Virtually all hard drives have a least a few bad sectors, but they are designated as not to be used by the manufacturer of the hard drive when the drive is prepared, and for except the earliest IDE drives and most if not all of the MFM and RLL drive controller cards and drives that came before them, the hard drive has automatic routines that detect any new bad sectors as they are found and replace them with good sectors on the fly, using spare sectors not visble to the user reserved for that use that amount to a small percentage of the sectors available on a drive, so the drive normally always appears to be free of bad sectors to the user and the operating system. There is no problem unless a bad sector is not being detected by those routines, which is rare, or unless the drive is failing and the spare sectors available to replace bad sectors have all been used up and any new bad sectors are visible to the operating system, or can be detected by chkdsk or other utilities.
Usually when you run a so called low level format on a drive these days, what it actually does is to write zeros to all the sectors on a drive (as does a zero fill utility), and often while doing that if it finds any sectors that are not marked as bad when they should be, it will replace them with good spare sectors if available, or sometimes if there are no spare sectors available it will mark the bad sector(s) as unusable and the total capacity of the drive will be reduced by the amount of space the bad sectors occupy.
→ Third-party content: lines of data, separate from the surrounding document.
(* ===== verification/Base64.v ===== *)
(** * Base64

    Go's [encoding/base64]: [RawURLEncoding] (no padding) and the encoder of
    [StdEncoding]. Decoding skips carriage returns and line feeds and does not
    look at the unused bits of the last character, as Go's non-strict decoder
    does. *)
From Stdlib Require Import Ascii String.
From S2P Require Import Prelude GoStrings Sha256 Regex.
Local Open Scope string_scope.
Local Open Scope list_scope.
Local Open Scope Z_scope.

(** ** Definitions *)

(** The character of a six-bit value; [c62] and [c63] are the last two of the
    alphabet. *)
Definition b64_char (c62 c63 : ascii) (v : Z) : ascii :=
  if v <? 26 then Z_byte (65 + v)
  else if v <? 52 then Z_byte (71 + v)
  else if v <? 62 then Z_byte (v - 4)
  else if v =? 62 then c62 else c63.

(** The values of the one to three bytes of a group. *)
Definition b64_group1 (a : Z) : list Z := [a / 4; a mod 4 * 16].
Definition b64_group2 (a b : Z) : list Z := [a / 4; a mod 4 * 16 + b / 16; b mod 16 * 4].
Definition b64_group3 (a b c : Z) : list Z :=
  [a / 4; a mod 4 * 16 + b / 16; b mod 16 * 4 + c / 64; c mod 64].

Fixpoint b64_encode (c62 c63 : ascii) (pad : bytes → bytes) (l : bytes) : bytes :=
  match l with
  | [] => []
  | [a] => pad (map (b64_char c62 c63) (b64_group1 (byte_Z a)))
  | [a; b] => pad (map (b64_char c62 c63) (b64_group2 (byte_Z a) (byte_Z b)))
  | a :: b :: c :: l =>
      map (b64_char c62 c63) (b64_group3 (byte_Z a) (byte_Z b) (byte_Z c)) ++ b64_encode c62 c63 pad l
  end.

Definition pad_four (l : bytes) : bytes := l ++ repeat "="%char (4 - length l).

(** [base64.RawURLEncoding.EncodeToString] and [base64.StdEncoding.EncodeToString] *)
Definition RawURLEncode (l : bytes) : string := of_bytes (b64_encode "-" "_" id l).
Definition StdEncode (l : bytes) : string := of_bytes (b64_encode "+" "/" pad_four l).

(** The value of a character of the URL alphabet. *)
Definition b64_value (a : ascii) : option Z :=
  if is_upper a then Some (byte_Z a - 65)
  else if is_lower a then Some (byte_Z a - 71)
  else if is_digit a then Some (byte_Z a + 4)
  else if Ascii.eqb a "-" then Some 62
  else if Ascii.eqb a "_" then Some 63
  else None.

Fixpoint b64_decode (l : list Z) : option bytes :=
  match l with
  | [] => Some []
  | [_] => None
  | [v1; v2] => Some [Z_byte (v1 * 4 + v2 / 16)]
  | [v1; v2; v3] => Some [Z_byte (v1 * 4 + v2 / 16); Z_byte (v2 mod 16 * 16 + v3 / 4)]
  | v1 :: v2 :: v3 :: v4 :: l =>
      r ← b64_decode l;
      Some (Z_byte (v1 * 4 + v2 / 16) :: Z_byte (v2 mod 16 * 16 + v3 / 4)
              :: Z_byte (v3 mod 4 * 64 + v4) :: r)
  end.

Definition is_newline (a : ascii) : bool := Ascii.eqb a (Z_byte 10) || Ascii.eqb a (Z_byte 13).

(** [base64.RawURLEncoding.DecodeString] *)
Definition RawURLDecode (s : string) : option bytes :=
  vs ← mapM b64_value (List.filter (λ a, negb (is_newline a)) (to_bytes s));
  b64_decode vs.

Example b64_std : StdEncode (to_bytes "ab") = "YWI=".
Proof. by vm_compute. Qed.
Example b64_url : RawURLEncode (map Z_byte [251; 255; 254; 0]) = "-__-AA".
Proof. by vm_compute. Qed.
Example b64_url_back : RawURLDecode "-__-AA" = Some (map Z_byte [251; 255; 254; 0]).
Proof. by vm_compute. Qed.

(** ** Lemmas *)

Lemma b64_char_token v : 0 ≤ v < 64 → token_char (b64_char "-" "_" v) = true ∧ b64_value (b64_char "-" "_" v) = Some v.
Proof.
  intros Hv. assert (v ∈ seqZ 0 64) as Hin by (apply elem_of_seqZ; lia). revert v Hv Hin.
  assert (Forall (λ v, token_char (b64_char "-" "_" v) = true ∧ b64_value (b64_char "-" "_" v) = Some v) (seqZ 0 64)) as H
    by (apply (bool_decide_unpack _); vm_compute; exact I).
  rewrite Forall_forall in H. auto.
Qed.

(** The values a text is encoded from. *)
Fixpoint b64_values (l : bytes) : list Z :=
  match l with
  | [] => []
  | [a] => b64_group1 (byte_Z a)
  | [a; b] => b64_group2 (byte_Z a) (byte_Z b)
  | a :: b :: c :: l => b64_group3 (byte_Z a) (byte_Z b) (byte_Z c) ++ b64_values l
  end.

Lemma bytes_ind3 (P : bytes → Prop) :
  P [] → (∀ a, P [a]) → (∀ a b, P [a; b]) → (∀ a b c l, P l → P (a :: b :: c :: l)) → ∀ l, P l.
Proof.
  intros H0 H1 H2 H3. fix IH 1. intros [|a [|b [|c l]]]; [done|apply H1|apply H2|]. apply H3, IH.
Qed.

Lemma b64_encode_values l : b64_encode "-" "_" id l = map (b64_char "-" "_") (b64_values l).
Proof. induction l as [|a|a b|a b c l IH] using bytes_ind3; [done..|]. cbn [b64_encode b64_values]. by rewrite IH, map_app. Qed.

Lemma b64_values_range l : Forall (λ v, 0 ≤ v < 64) (b64_values l).
Proof.
  induction l as [|a|a b|a b c l IH] using bytes_ind3.
  - constructor.
  - pose proof (byte_Z_range a). cbn [b64_values]. unfold b64_group1.
    repeat constructor; Z.to_euclidean_division_equations; lia.
  - pose proof (byte_Z_range a). pose proof (byte_Z_range b). cbn [b64_values]. unfold b64_group2.
    repeat constructor; Z.to_euclidean_division_equations; lia.
  - pose proof (byte_Z_range a). pose proof (byte_Z_range b). pose proof (byte_Z_range c).
    cbn [b64_values]. apply Forall_app. split; [|done]. unfold b64_group3.
    repeat constructor; Z.to_euclidean_division_equations; lia.
Qed.

Lemma b64_decode_values l : b64_decode (b64_values l) = Some l.
Proof.
  assert (∀ a z, z = byte_Z a → Z_byte z = a) as Hb by (intros a z ->; apply Z_byte_Z).
  induction l as [|a|a b|a b c l IH] using bytes_ind3.
  - done.
  - cbn. f_equal. f_equal. apply Hb. pose proof (byte_Z_range a). Z.to_euclidean_division_equations; lia.
  - cbn. pose proof (byte_Z_range a). pose proof (byte_Z_range b).
    f_equal. f_equal; [|f_equal]; apply Hb; Z.to_euclidean_division_equations; lia.
  - cbn [b64_values]. unfold b64_group3. cbn [app b64_decode]. rewrite IH. cbn.
    pose proof (byte_Z_range a). pose proof (byte_Z_range b). pose proof (byte_Z_range c).
    f_equal. f_equal; [|f_equal; [|f_equal]]; apply Hb; Z.to_euclidean_division_equations; lia.
Qed.

Lemma token_char_not_newline a : token_char a = true → is_newline a = false.
Proof.
  intros H. unfold is_newline. apply orb_false_iff. split; apply Ascii.eqb_neq; intros ->; by vm_compute in H.
Qed.

Lemma filter_newlines (l : list Z) :
  Forall (λ v, 0 ≤ v < 64) l →
  List.filter (λ a, negb (is_newline a)) (map (b64_char "-" "_") l) = map (b64_char "-" "_") l.
Proof.
  induction 1 as [|v l Hv Hl IH]; simpl; [done|].
  rewrite token_char_not_newline by by apply b64_char_token. simpl. by rewrite IH.
Qed.

Lemma mapM_values l : Forall (λ v, 0 ≤ v < 64) l → mapM b64_value (map (b64_char "-" "_") l) = Some l.
Proof.
  induction 1 as [|v l Hv Hl IH]; [done|]. cbn [map mapM]. 
  rewrite (proj2 (b64_char_token v Hv)). cbn. by rewrite IH.
Qed.

(** Decoding inverts encoding. *)
Lemma RawURLDecode_Encode l : RawURLDecode (RawURLEncode l) = Some l.
Proof.
  unfold RawURLDecode, RawURLEncode. rewrite to_of_bytes, b64_encode_values.
  rewrite filter_newlines, mapM_values by apply b64_values_range. cbn. apply b64_decode_values.
Qed.

(** An encoded text has only token characters. *)
Lemma RawURLEncode_chars l : Forall (λ a, token_char a = true) (to_bytes (RawURLEncode l)).
Proof.
  unfold RawURLEncode. rewrite to_of_bytes, b64_encode_values. apply Forall_fmap.
  eapply Forall_impl; [apply b64_values_range|]. intros v Hv. by apply b64_char_token.
Qed.

Lemma length_b64_values l : Z.of_nat (length (b64_values l)) = (zlen l * 4 + 2) / 3.
Proof.
  unfold zlen. induction l as [|a|a b|a b c l IH] using bytes_ind3; [done..|].
  cbn [b64_values]. rewrite length_app, Nat2Z.inj_add, IH. simpl length.
  Z.to_euclidean_division_equations; lia.
Qed.

Lemma slen_RawURLEncode l : slen (RawURLEncode l) = (zlen l * 4 + 2) / 3.
Proof.
  unfold RawURLEncode. rewrite b64_encode_values. unfold slen.
  assert (∀ x, String.length (of_bytes x) = length x) as -> by (induction x; simpl; [done|by f_equal]).
  rewrite length_map. apply length_b64_values.
Qed.

Lemma slen_StdEncode l : slen (StdEncode l) = (zlen l + 2) / 3 * 4.
Proof.
  unfold StdEncode, slen.
  assert (∀ x, String.length (of_bytes x) = length x) as -> by (induction x; simpl; [done|by f_equal]).
  unfold zlen. induction l as [|a|a b|a b c l IH] using bytes_ind3; [done..|].
  cbn [b64_encode]. rewrite length_app, Nat2Z.inj_add, IH, length_map. simpl length.
  Z.to_euclidean_division_equations; lia.
Qed.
"....sometimes, for whatever reason, spots get marked bad that are really good."

One way is if you copy a partition from one drive to another, or to another location on the same drive, the locations of any bad sectors found by the operating system on the original partition are copied to the second drive or location as well. You can't get chkdsk in previous to Vista and most other utilities to mark false bad sector locations as good.
I was searching for info about that yesterday for a copied NTFS partition.
You can use a disk editing utility, details here:
http://www.djkaty.com/drupal/ntfsba...
or also found there is:
"If you are using Windows Vista, there is a new option in chkdsk - chkdsk x: /b - which will re-evaluate all the bad sectors on your drive and remove non-faulty sectors from the list. Please use this instead of the methods below if you have access to Vista!"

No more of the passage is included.